Similarly myths abound around common foods, and have been perpetuated for years. Fruit juice is healthy as it can be one serving of the recommended daily amount of fruit and vegetables; egg yolks are evil and should be discarded; breakfast cereal is the best way to start the day; margarine is a healthy option to butter; readymade diet meals are good for us even if they leave one hungry. This is all misleading information.

1. Diet Meals: There is a world of difference between a fresh low calorie meal for dieters, and one which comes frozen in a box. They will be invariably laden with sodium and have a long list of chemical additives and preservatives. As a rule of thumb if something on a label sounds nothing like a food you’ve ever heard of, it really doesn’t need to be on your plate.

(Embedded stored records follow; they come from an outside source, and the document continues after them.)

(* ===== verification/Startup.v ===== *)
(** * Starting the server ([server/src/lib.rs], [server/src/main.rs])

    [Server::from_config] puts the parts together or stops with an error or a panic,
    [load_tls_acceptor] reads the certificate, [kerberos_creds_task] keeps the Kerberos
    ticket fresh, [main] picks what the process does. *)

From stdpp Require Import base option list strings gmap pretty.
From S2P Require Import Prelude RustStr Entities Database Error Http Cache Env Config Launcher LauncherFacts Auth AuthFacts Server.

Open Scope rust_scope.

(** What start-up asks of [sea_orm], the file system, [rustls_pemfile] and [rustls]. *)
Class StartupLib := {
  (** [Database::connect]: the error by its text *)
  database_connect : string -> result unit string;
  File : Type;
  Certificate : Type;
  PrivateKey : Type;
  TlsServerConfig : Type;
  (** [fs::File::open] *)
  file_open : string -> result File IoError;
  (** [certs(..).collect()] and [private_key] *)
  read_certs : File -> result (list Certificate) IoError;
  read_private_key : File -> result (option PrivateKey) IoError;
  (** [with_safe_default_protocol_versions], [with_no_client_auth().with_single_cert] *)
  safe_protocol_versions : result unit string;
  with_single_cert : list Certificate -> PrivateKey -> result TlsServerConfig string;
  (** [tokio::net::TcpListener::bind] *)
  tcp_bind : string -> result unit IoError;
  (** installing the handlers of SIGINT and SIGTERM *)
  install_ctrl_c : result unit string;
  install_terminate : result unit string
}.

(** Why start-up ends early: an error that [main] returns, or a panic. *)
Inductive Exit := Fails (msg : string) | Panics (p : Panic).

Definition io_error_text (e : IoError) : string := let 'mkIoError _ msg := e in msg.

Section startup.
Context `{HttpLib} `{ConfigLib} `{HostLib} `{AuthLib} `{TimeLib} `{StartupLib}.

Record TlsAcceptor := mkTlsAcceptor {
  acceptor_config : TlsServerConfig;
  alpn_protocols : list string
}.

(** [?] on an [io::Result], and the [InvalidInput] error [rustls] errors become. *)
Definition try_io {A} (r : result A IoError) : result A Exit := map_err (fun e => Fails (io_error_text e)) r.
Definition invalid_input {A} (r : result A string) : result A Exit :=
  try_io (map_err (mkIoError InvalidInput) r).

Definition load_tls_acceptor (config : ProxyConfig) : result (option TlsAcceptor) Exit :=
  match tls config with
  | Some tls_config =>
      cert_file <-? try_io (file_open (tls_cert tls_config));;
      certs <-? try_io (read_certs cert_file);;
      key_file <-? try_io (file_open (tls_key tls_config));;
      key <-? try_io (read_private_key key_file);;
      key <-? ok_or key (Panics (mkPanic "called `Option::unwrap()` on a `None` value"));;
      _ <-? invalid_input safe_protocol_versions;;
      config <-? invalid_input (with_single_cert certs key);;
      Ok (Some (mkTlsAcceptor config ["h2"; "http/1.1"]))
  | None => Ok None
  end.

(** The router is the function [serve] of these parts. *)
Record Server := mkServer {
  server_config : ProxyConfig;
  server_launcher : SparkLauncher;
  server_user_auth : list UserAuthMethod;
  server_upstreams : Cache.State;
  server_tls_acceptor : option TlsAcceptor
}.

Definition server_from_config (config : ProxyConfig) : result Server Exit :=
  _ <-? map_err Fails (database_connect (store_url config));;
  launcher <-? map_err Panics (Launcher.from_config config);;
  user_auth <-? map_err Panics (user_auth_from_config config);;
  tls_acceptor <-? load_tls_acceptor config;;
  Ok (mkServer config launcher user_auth Cache.new tls_acceptor).

(** The address [run] binds. *)
Definition listen_address (config : ProxyConfig) : string :=
  unwrap_or (bind_host config) "0.0.0.0" +:+ ":" +:+ pretty (get_bind_port config).

(** ** The Kerberos task *)

Definition kinit_args (kerberos_config : KerberosConfig) : list string :=
  ["-kt"; keytab kerberos_config; principal kerberos_config].

(** Milliseconds between two runs of [kinit]. *)
Definition renewal_delay (kerberos_config : KerberosConfig) : Z :=
  (unwrap_or (renewal_interval kerberos_config) 3600 * 1000)%Z.

(** One round; a failing [kinit] is only logged. *)
Definition kerberos_round (kinit : string) (kerberos_config : KerberosConfig) (_ : unit) : prog (unit + unit) :=
  output <- do (CommandStatus kinit (kinit_args kerberos_config));;
  _ <- do (Sleep (renewal_delay kerberos_config));;
  Ret (inl tt).

(** The spawned loop never ends: [fuel] is the number of rounds looked at. *)
Definition kerberos_creds_task (fuel : nat) (kerberos_config : KerberosConfig) : result (prog (option unit)) Panic :=
  kinit <-? ok_or (which "kinit") (mkPanic "Failed to find kinit executable");;
  Ok (loop fuel (kerberos_round kinit kerberos_config) tt).

(** ** Running *)

Inductive OsSignal := SIGINT | SIGTERM | OtherSignal.

#[global] Instance OsSignal_eq_dec : EqDecision OsSignal.
Proof. solve_decision. Defined.

(** [shutdown_signal] once the signals [arrived]: still waiting, done, or a panic when a
    handler cannot be installed. *)
Definition shutdown_signal (arrived : list OsSignal) : option (result unit Panic) :=
  match map_err mkPanic install_ctrl_c, map_err mkPanic install_terminate with
  | Err p, _ => Some (Err p)
  | Ok _, Err p => Some (Err p)
  | Ok _, Ok _ => if bool_decide (SIGINT ∈ arrived \/ SIGTERM ∈ arrived) then Some (Ok tt) else None
  end.

(** The task that awaits it holds the receiver of the signal channel, which is dropped
    when the task returns and when it panics. *)
Definition signal_channel_closed (arrived : list OsSignal) : bool :=
  bool_decide (is_Some (shutdown_signal arrived)).

(** [run] up to its loop. *)
Definition run_setup (server : Server) : prog (result RunState Exit) :=
  _ <-! map_err_m Fails ensure_db;;
  match match kerberos_config (server_config server) with
        | Some k => map_err Panics (_ <-? kerberos_creds_task 0 k;; Ok tt)
        | None => Ok tt
        end with
  | Err x => Ret (Err x)
  | Ok _ =>
      match try_io (tcp_bind (listen_address (server_config server))) with
      | Err x => Ret (Err x)
      | Ok _ => Ret (Ok run_start)
      end
  end.

(** [run] after the events [es] of its loop and its tasks; [None] when they cannot have
    happened. *)
Definition server_run (server : Server) (es : list RunEvent) : prog (result (option RunState) Exit) :=
  s <-! run_setup server;;
  Ret (Ok (run_steps (bool_decide (is_Some (server_tls_acceptor server))) s es)).

(** ** The process *)

(** What [main] goes on to do with the server. *)
Inductive Activity :=
| Serve (server : Server)
| Maintain (job : prog (result unit string)).

Definition main (config_file : option string) (command : option ProxyCommand) : result Activity Exit :=
  config <-? map_err Panics (Config.create config_file);;
  let command := selected_command command in
  server <-? server_from_config config;;
  Ok (match command with
      | Start => Serve server
      | Prune seconds => Maintain (prune seconds)
      | Check_ => Maintain check
      end).

(** ** Facts *)

Section run.
Context {W : Type} `{!Env W} `{!View W} `{!EnvLaws W}.

(** The server accepts its first connection only after the schema is in place, [kinit]
    has been found if Kerberos is configured, and the configured address is bound; it
    leaves the applications alone. *)
Theorem run_setup_spec server w :
  let '(r, w') := run (run_setup server) w in
  rows w' = rows w /\ cache w' = cache w /\
  (r = Ok run_start <->
   (exec MigrateUp w).1 = Ok tt /\
   (forall k, kerberos_config (server_config server) = Some k -> is_Some (which "kinit")) /\
   tcp_bind (listen_address (server_config server)) = Ok tt).
Proof.
  unfold run_setup, ensure_db. autorewrite with run. unfold do. cbn [run].
  pose proof (exec_rows MigrateUp w ltac:(done)) as Hr. pose proof (exec_cache_frame MigrateUp w ltac:(done)) as Hc.
  destruct (exec MigrateUp w) as [[[]|e] w']; cbn [fst snd map_err run] in *; [|naive_solver].
  unfold kerberos_creds_task, try_io.
  destruct (kerberos_config (server_config server)) as [k|], (which "kinit") as [p|], (tcp_bind _) as [[]|e];
    cbn; naive_solver.
Qed.
End run.

(** A process whose handlers are in place is told to stop by SIGINT and SIGTERM and by
    nothing else; one whose handlers are not stops as soon as it runs. *)
Theorem signal_channel_spec arrived :
  signal_channel_closed arrived = true <->
  is_err install_ctrl_c = true \/ is_err install_terminate = true \/ SIGINT ∈ arrived \/ SIGTERM ∈ arrived.
Proof.
  unfold signal_channel_closed, shutdown_signal. rewrite bool_decide_eq_true.
  destruct install_ctrl_c as [[]|e], install_terminate as [[]|e']; cbn; try case_bool_decide; naive_solver.
Qed.

Lemma load_tls_acceptor_Some config acceptor :
  load_tls_acceptor config = Ok acceptor ->
  acceptor = None /\ tls config = None \/
  exists a tls_config certs key, acceptor = Some a /\ tls config = Some tls_config /\
    alpn_protocols a = ["h2"; "http/1.1"] /\ with_single_cert certs key = Ok (acceptor_config a) /\
    (exists f, file_open (tls_cert tls_config) = Ok f /\ read_certs f = Ok certs) /\
    (exists f, file_open (tls_key tls_config) = Ok f /\ read_private_key f = Ok (Some key)).
Proof.
  unfold load_tls_acceptor, invalid_input, try_io. destruct (tls config) as [t|]; [|intros [= <-]; by left].
  intros Hl. right.
  destruct (file_open (tls_cert t)) as [f|] eqn:Ef; [|done]. simpl in Hl.
  destruct (read_certs f) as [cs|] eqn:Ec; [|done]. simpl in Hl.
  destruct (file_open (tls_key t)) as [g|] eqn:Eg; [|done]. simpl in Hl.
  destruct (read_private_key g) as [[k|]|] eqn:Ek; [|done..]. simpl in Hl.
  destruct safe_protocol_versions; [|done]. simpl in Hl.
  destruct (with_single_cert cs k) as [c|] eqn:Ew; [|done]. simpl in Hl. injection Hl as <-.
  eexists _, _, _, _. split_and!; naive_solver.
Qed.

Lemma check_homes_Ok vs : check_homes vs = Ok tt -> Forall (fun v => path_exists (home v) = true) vs.
Proof.
  induction vs as [|v vs IH]; simpl; [done|]. destruct (path_exists (home v)) eqn:E; [|done].
  intros Hv. by constructor; [|apply IH].
Qed.

Lemma user_auth_current config ms :
  user_auth_from_config config = Ok ms -> (CurrentUserAuth ∈ ms <-> auth_methods config = None).
Proof.
  unfold user_auth_from_config. destruct (auth_methods config) as [cs|]; [|intros [= <-]; by set_solver].
  intros E%create_methods_Forall2. split; [|done]. intros (i & Hi)%list_elem_of_lookup.
  destruct (Forall2_lookup_r _ _ _ _ _ E Hi) as (c & _ & Hc). by apply create_method_not_current in Hc.
Qed.

(** C33. A server that starts is the one the configuration describes: it has a Spark
    version, the home of every version exists, the account the server runs as is trusted
    exactly if no authentication is configured, connections are encrypted exactly if TLS
    is configured, with the configured certificate and key and for HTTP/2 and HTTP/1.1,
    and no dispatcher is registered. *)
Theorem server_from_config_spec (config : ProxyConfig) (server : Server) :
  server_from_config config = Ok server ->
  server_config server = config /\ server_upstreams server = Cache.new /\
  database_connect (store_url config) = Ok tt /\
  Launcher.from_config config = Ok (server_launcher server) /\
  versions (server_launcher server) <> [] /\
  Forall (fun v => path_exists (home v) = true) (versions (server_launcher server)) /\
  user_auth_from_config config = Ok (server_user_auth server) /\
  (CurrentUserAuth ∈ server_user_auth server <-> auth_methods config = None) /\
  match tls config, server_tls_acceptor server with
  | None, None => True
  | Some tls_config, Some a =>
      alpn_protocols a = ["h2"; "http/1.1"] /\
      exists f certs g key, file_open (tls_cert tls_config) = Ok f /\ read_certs f = Ok certs /\
        file_open (tls_key tls_config) = Ok g /\ read_private_key g = Ok (Some key) /\
        with_single_cert certs key = Ok (acceptor_config a)
  | _, _ => False
  end.
Proof.
  unfold server_from_config. intros Hs.
  destruct (database_connect _) as [[]|] eqn:Ed; [|done]. simpl in Hs.
  destruct (Launcher.from_config config) as [L|] eqn:El; [|done]. simpl in Hs.
  destruct (user_auth_from_config config) as [ms|] eqn:Ea; [|done]. simpl in Hs.
  destruct (load_tls_acceptor config) as [t|] eqn:Et; [|done]. injection Hs as <-. simpl.
  destruct (from_config_checked _ _ El) as [Hv Hh].
  split_and!; try done; [by apply check_homes_Ok|by apply user_auth_current|].
  destruct (load_tls_acceptor_Some _ _ Et) as [[-> ->]|(a & tc & cs & k & -> & -> & Ha & Hc & (f & ? & ?) & g & ? & ?)];
    [done|]. split; [done|]. by exists f, cs, g, k.
Qed.

(** The effect of the Kerberos task after the events [h]. *)
Definition kerberos_turn (kinit : string) (kerberos_config : KerberosConfig) (h : list ev) (e : Eff) : Prop :=
  e = if Nat.even (length h) then CommandStatus kinit (kinit_args kerberos_config)
      else Sleep (renewal_delay kerberos_config).

Lemma kerberos_wp kinit kerberos_config fuel h :
  Nat.even (length h) = true ->
  wp (kerberos_turn kinit kerberos_config) (fun o h' => o = None /\ length h' = (length h + 2 * fuel)%nat) h
    (loop fuel (kerberos_round kinit kerberos_config) tt).
Proof.
  revert h. induction fuel as [|fuel IH]; intros h Hh; [simpl; auto with lia|].
  cbn [loop]. apply wp_bind. unfold kerberos_round.
  wp_await; [unfold kerberos_turn; by rewrite Hh|]. intros r _. wp_await.
  { unfold kerberos_turn. by rewrite length_app, Nat.add_1_r, Nat.even_succ, <- Nat.negb_even, Hh. }
  intros r' _. simpl. eapply wp_post; [apply IH|]; rewrite !length_app; simpl.
  - by rewrite <- Nat.add_assoc, Nat.even_add, Hh.
  - intros o h' [-> ->]. split; [done|lia].
Qed.

(** The Kerberos task never ends by itself; round after round it runs [kinit] with the
    configured key table and principal, whatever the outcome of the last run was, and waits
    for the renewal interval, an hour if none is configured, before the next. *)
Theorem kerberos_renews (fuel : nat) (kerberos_config : KerberosConfig) p t o :
  kerberos_creds_task fuel kerberos_config = Ok p -> trace p t o -> Forall lawful_ev t ->
  (forall a, o = Some a -> a = None /\ length t = (2 * fuel)%nat) /\
  exists kinit, which "kinit" = Some kinit /\
    forall t1 x t2, t = t1 ++ x :: t2 ->
      ev_eff x = if Nat.even (length t1) then CommandStatus kinit (kinit_args kerberos_config)
                 else Sleep (renewal_delay kerberos_config).
Proof.
  unfold kerberos_creds_task. destruct (which "kinit") as [kinit|]; [|done]. intros [= <-] Ht Hl.
  destruct (wp_trace _ _ _ _ _ _ (kerberos_wp kinit kerberos_config fuel [] eq_refl) Ht Hl) as [HG HQ].
  split; [exact HQ|]. exists kinit. split; [done|exact HG].
Qed.

End startup.

(** ** A file system for the examples: every file holds one certificate and a key. *)
Module SampleStartup.

#[export] Instance sample : StartupLib := {
  database_connect u := if is_empty u then Err "empty URL" else Ok tt;
  File := string;
  Certificate := string;
  PrivateKey := string;
  TlsServerConfig := list string * string;
  file_open f := if is_empty f then Err (mkIoError NotFound "No such file or directory") else Ok f;
  read_certs f := Ok [f];
  read_private_key f := Ok (Some f);
  safe_protocol_versions := Ok tt;
  with_single_cert cs k := Ok (cs, k);
  tcp_bind _ := Ok tt;
  install_ctrl_c := Ok tt;
  install_terminate := Ok tt
}.

End SampleStartup.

2. Juices: Despite the claims of those who sell the idea of juiced vegetables being healthier than the vegetable itself, this little gem has no foundation, as juicing a vegetable reduces the fiber level. Commercial fruit juice is most often packed with added sugar. Dried fruit is high in calories when dehydrated. Both fresh fruit and squeezed fruit juices are healthy.

3. Fat free, reduced fat, low fat: most often products labelled like this are packed with sugar instead of fat. Low fat sweetened yogurts with jam (sorry fruit) in them are not a good choice. Instead look for a natural yogurt and add your own fruit. If you opt for Greek yogurt you’ll get double the protein.

4. Diet Sodas: Pointless poison, although it is true they won’t make you as fat as the sugar laden soda or corn fructose syrup ones will. Diet sodas are instead laden with the aspartame which is an artificial sweetener. Add this to the chemical colored carbonated water which comprises diet soda and you’ll feel bloated, and it will make you hungry for more sweet things as the aspartame will set off a chemical craving for more sweetness. You’ll most likely drink a soda and then not fancy a healthy balanced meal.

5. All breakfast cereals are not created equal, and most are sugar laden and chemically enhanced. Check the labels or stick with oat or bran flakes for a healthy cereal choice.

6. Margarine is a healthy substitute for butter or oil. Hardly, as most of it consists of hardened Tran’s fats which are the heart attack about to happen fat to be avoided. Opt for things which have monounsaturated fats in them instead.

7. Granola and energy bars: You may as well give in and just have a bar of regular chocolate, it will taste better and have the same amount of calories more or less. If you opt for dark chocolate it even has antioxidants in it.

The best thing to do is to read the reverse of the labels and see just how many additions which sound dubious something has. If something is fresh it is most likely to be healthy. If it comes with a diet or health claim examine it closely and be suspicious. Manufacturers don’t play fair and hope that nutritional naivety may sell their sugar and chemical laden products.